For each tree and year, biomass was estimated based on D and a tree-level weighted average wood density (WD_WA). The WD_WA value was obtained from the weighted average of the WD_U12% values by the basal area increment of each year (Equation 2). This calculation was designed to prevent the influence of the wood proportion near the pith (Williamson and Wiemann, 2010). Before weighing, WD_U12% was transformed into basic wood density (WD) by multiplying WD_U12% by 0.838 (Vieilledent et al., 2018). The absolute ABP was obtained by subtracting the total biomass from the present year minus the total biomass of the previous year (ABP = B_t-B_t-1).
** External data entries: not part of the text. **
(* ===== verification/EncodeFifo.v ===== *)
(** * Outputs go to the oldest submission (src/src/vaapi_advc/advc_vaapi_encode_runtime.c)

    [sync_surface_locked] is a loop of rounds, each of which takes one output of the
    broker: it completes the head of the context's queue, leaves the queue alone when
    time runs out, or fails all of it. *)

From stdpp Require Import base list gmap sorting.
From Stdlib Require Import ZArith Lia Bool String Sorted.
#[local] Notation length := List.length.
From S2P Require Import Prelude Kernel Protocol Dmabuf Engine Broker Client ClientConnect World EncodeEos VaapiRoutes VaapiPolicy Va EncodeParams EncodeState EncodeWorld EncodeBroker EncodeLink EncodeSync EncodeRuntime EncodeKeeps EncodeQueue.
Notation world := (world_of driver_state).

(** ** Steps *)

Lemma wp_tables {A} (k : enc_runtime -> St world A) w P : wp (k (tables w)) P w -> wp (encode_tables ≫= k) P w.
Proof. intros H. apply wp_bind, wp_gets. exact H. Qed.
Lemma wp_enc f w (P : unit -> world -> Prop) :
  (forall w', tables w' = f (tables w) -> P tt w') -> wp (enc_update f) P w.
Proof. intros H. by apply H. Qed.
Lemma wp_seq_keeps {A C} (c : St world A) (k : A -> St world C) w P : keeps c ->
  (forall a w', tables w' = tables w -> wp (k a) P w') -> wp (c ≫= k) P w.
Proof. intros Hc Hk. apply wp_bind. by apply wp_keeps. Qed.
Lemma wp_seq_enc {C} f (k : unit -> St world C) w P :
  (forall w', tables w' = f (tables w) -> wp (k tt) P w') -> wp (enc_update f ≫= k) P w.
Proof. intros Hk. apply wp_bind. by apply wp_enc. Qed.

Lemma wp_for_each {A} (l : list A) f (I : world -> Prop) w :
  (forall x w, x ∈ l -> I w -> wp (f x) (fun _ w' => I w') w) -> I w -> wp (for_each l f) (fun _ w' => I w') w.
Proof.
  revert w. induction l as [|x l IH]; intros w Hf Hw; [by apply wp_ret|].
  apply wp_bind. eapply wp_mono; [apply Hf; [by left|done]|]. intros [] w' Hw'. apply IH; [|done].
  intros y w2 Hy. apply Hf. by right.
Qed.

(** ** What a call may touch *)

Definition up_to_link (x : enc_surface) : enc_surface := put_link (fun _ => closed_link) x.

(** Of [c] and the surfaces and buffers [l] anything; of the others only links. *)
Record leaves (c : nat) (l : list (nat * nat)) (r r' : enc_runtime) : Prop := {
  lv_contexts : forall c', c' <> c -> context_at r' c' = context_at r c';
  lv_surface : forall s, s ∉ l.*1 -> up_to_link (surface_at r' s) = up_to_link (surface_at r s);
  lv_buffer : forall k, k ∉ l.*2 -> buffer_at r' k = buffer_at r k }.

Lemma leaves_refl c l r : leaves c l r r.
Proof. by split. Qed.
Lemma leaves_trans c l l' r1 r2 r3 : leaves c l r1 r2 -> leaves c l' r2 r3 -> leaves c (l ++ l') r1 r3.
Proof.
  intros [A1 A2 A3] [B1 B2 B3]. split.
  - intros c' Hc. by rewrite B1, A1.
  - intros s Hs. rewrite fmap_app, not_elem_of_app in Hs. destruct Hs. by rewrite B2, A2.
  - intros k Hk. rewrite fmap_app, not_elem_of_app in Hk. destruct Hk. by rewrite B3, A3.
Qed.
Lemma leaves_weaken c l l' r r' : leaves c l r r' -> (forall e, e ∈ l -> e ∈ l') -> leaves c l' r r'.
Proof.
  intros [A1 A2 A3] Hl. split; [done| |].
  - intros s Hs. apply A2. intros (e & -> & He)%list_elem_of_fmap. apply Hs, list_elem_of_fmap. exists e. auto.
  - intros k Hk. apply A3. intros (e & -> & He)%list_elem_of_fmap. apply Hk, list_elem_of_fmap. exists e. auto.
Qed.

Lemma link_view f x : surface_view (put_link f x) = surface_view x.
Proof. done. Qed.
Lemma up_link f x : up_to_link (put_link f x) = up_to_link x.
Proof. done. Qed.

Lemma on_context_leaves f r c : leaves c [] r (on_context c f r).
Proof.
  split; [|done|done]. intros c' Hc. destruct (on_context_at f r c c') as [->|(? & _)]; congruence.
Qed.
Lemma on_link_leaves f r c s : leaves c [] r (on_surface s (put_link f) r).
Proof.
  split; [done| |done]. intros s' _. destruct (on_surface_at (put_link f) r s s') as [->|(-> & _ & ->)]; done.
Qed.

Lemma queued_link f r s Q : queued r Q -> queued (on_surface s (put_link f) r) Q.
Proof. apply queued_views, same_views_surface. done. Qed.

(** Surface and buffer have the output. *)
Definition delivered (r r' : enc_runtime) (output : coded_output) (e : nat * nat) : Prop :=
  let '(s, k) := e in
  up_to_link (surface_at r' s) = up_to_link (put_state ENCODE_SURFACE_READY (surface_at r s)) /\
  buffer_at r' k =
    put_pending VA_INVALID_SURFACE
      (put_output (CodedOutput (relink k (co_segments output))
                     (media_codec_pts_ns (pg_pts_ns (es_progress (surface_at r s)))) (co_flags output)) (buffer_at r k)) /\
  coded_output_size output <> 0 /\ coded_output_size output <= bu_coded_capacity (buffer_at r k).
Definition completed (r r' : enc_runtime) (e : nat * nat) : Prop := exists output, delivered r r' output e.

(** The submission is over without output. *)
Definition failed (r r' : enc_runtime) (e : nat * nat) : Prop :=
  let '(s, k) := e in
  up_to_link (surface_at r' s) = up_to_link (put_state ENCODE_SURFACE_ERROR (surface_at r s)) /\
  buffer_at r' k = put_pending VA_INVALID_SURFACE (buffer_at r k).

Lemma failing_round r r' Q c : all_failed Q c r r' -> queued r Q ->
  leaves c (Q c) r r' /\ Forall (failed r r') (Q c).
Proof.
  intros [_ F2 F3 F4] H. split; [split|].
  - intros c' Hc. rewrite F4. by rewrite decide_False.
  - intros s Hs. rewrite F2. by rewrite decide_False.
  - intros k Hk. rewrite F3. by rewrite decide_False.
  - apply Forall_forall. intros [s k] Hi. split.
    + rewrite F2, decide_True; [done|]. apply list_elem_of_fmap. by exists (s, k).
    + rewrite F3, decide_True; [done|]. apply list_elem_of_fmap. by exists (s, k).
Qed.

(** The members of a context a round does not change, up to the connection. *)
Lemma completed_queue r Q c s k l output link : queued r Q -> Q c = (s, k) :: l ->
  let r1 := on_buffer k (fun u => put_pending VA_INVALID_SURFACE (put_output output u)) (on_surface s (put_link (fun _ => link)) r) in
  let r2 := on_surface s (put_state ENCODE_SURFACE_READY) r1 in
  let r3 := on_context c (fun x => if 0 <? en_pending_count x then put_pending_count (en_pending_count x - 1) x else x) r2 in
  queued r3 (set_queue c l Q) /\ leaves c [(s, k)] r r3 /\
  up_to_link (surface_at r3 s) = up_to_link (put_state ENCODE_SURFACE_READY (surface_at r s)) /\
  buffer_at r3 k = put_pending VA_INVALID_SURFACE (put_output output (buffer_at r k)) /\
  en_used (context_at r3 c) = true.
Proof.
  intros H EQ r1 r2 r3. assert ((s, k) ∈ Q c) as Hin by (rewrite EQ; by left).
  destruct (queue_slot r Q c s k H Hin) as (B1 & B2 & B3). destruct (q_sizes r Q H) as (L1 & L2 & L3).
  pose proof (q_waiting r Q H _ _ _ Hin) as [W1 _ _ _ _ _ _ _ _ _].
  pose proof (q_count r Q H c W1) as Hcount. rewrite EQ in Hcount. unfold zlen in Hcount. cbn [length] in Hcount.
  assert (forall s', s' <> s -> surface_at r3 s' = surface_at r s') as S1.
  { intros s' Hne. change (surface_at r3 s') with (slot_at zero_surface (alter (put_state ENCODE_SURFACE_READY) s
      (alter (put_link (fun _ => link)) s (er_surfaces r))) s'). by rewrite !slot_other. }
  assert (surface_at r3 s = put_state ENCODE_SURFACE_READY (put_link (fun _ => link) (surface_at r s))) as S2.
  { change (surface_at r3 s) with (slot_at zero_surface (alter (put_state ENCODE_SURFACE_READY) s
      (alter (put_link (fun _ => link)) s (er_surfaces r))) s). rewrite slot_same by (rewrite length_alter; lia). by rewrite slot_same by lia. }
  assert (forall k', buffer_at r3 k' = if decide (k' = k) then put_pending VA_INVALID_SURFACE (put_output output (buffer_at r k)) else buffer_at r k') as U1.
  { intros k'. change (buffer_at r3 k') with (slot_at zero_buffer (alter (fun u => put_pending VA_INVALID_SURFACE (put_output output u)) k (er_buffers r)) k').
    case_decide as Hd; [subst k'; by rewrite slot_same by lia|by rewrite slot_other]. }
  assert (forall c', context_at r3 c' = if decide (c' = c) then put_pending_count (zlen l) (context_at r c) else context_at r c') as C1.
  { intros c'. change (context_at r3 c') with (slot_at zero_context (alter (fun x => if 0 <? en_pending_count x then
      put_pending_count (en_pending_count x - 1) x else x) c (er_contexts r)) c').
    case_decide as Hd; [|by rewrite slot_other]. subst c'. rewrite slot_same by lia.
    change (slot_at zero_context (er_contexts r) c) with (context_at r c). rewrite (proj2 (Z.ltb_lt _ _)) by lia.
    f_equal. unfold zlen. lia. }
  split_and!.
  - apply (queued_drop r r3 Q c [(s, k)] l H EQ); try (unfold r3, r2, r1; cbn; by rewrite ?length_alter).
    + intros s'. case_decide as Hd.
      * apply list_elem_of_singleton in Hd as ->. cbn [fst]. rewrite S2. unfold surface_view. cbn. by rewrite andb_false_r.
      * rewrite S1; [done|]. intros ->. apply Hd. by left.
    + intros k'. rewrite U1. destruct (decide (k' = k)) as [->|Hne].
      * rewrite decide_True by (by left). unfold buffer_view. cbn. by rewrite andb_false_r.
      * rewrite decide_False; [done|]. by intros ->%list_elem_of_singleton.
    + intros c' Hne. rewrite C1. by rewrite decide_False.
    + cbn zeta. rewrite C1, decide_True by done. by split_and!.
  - split.
    + intros c' Hne. rewrite C1. by rewrite decide_False.
    + intros s' Hs. rewrite S1; [done|]. intros ->. apply Hs. by left.
    + intros k' Hk. rewrite U1, decide_False; [done|]. intros ->. apply Hk. by left.
  - by rewrite S2.
  - by rewrite U1, decide_True.
  - by rewrite C1, decide_True.
Qed.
We also calculated the relative change in biomass per year by dividing the ABP from the present year by the total biomass from the previous year (ABP_P = ABP_t/B_t-1) to reduce the size-ABP relationship bias.

Equation 1:

B  = exp[-18.03 – 0.976E + 0.976 ln(WD_WA) + 2.673 ln(D) – 0.0299 [ln(D)²]

Where B is the historical aboveground biomass (kg); D is the total diameter of each tree per year reconstructed by the accumulated tree-ring width increment (cm); WD_WA is the average basic wood density-weighted by basal area increment (g/cm³); E is the environmental stress factor unitless for each site obtained from the raster file available in Chave et al. (2014). 

Equation 2:                                                                                       

WD_WA  = (BAIt * WDt)/BAt

Where WD_WA  is the weighted average wood density  (g/cm³); BAIt is the basal area increment in year t (m²); WD  is the basic wood density (g/cm³), obtained from WD_U12% * 0.838 in year t; BAt is the total basal area in year t (m²).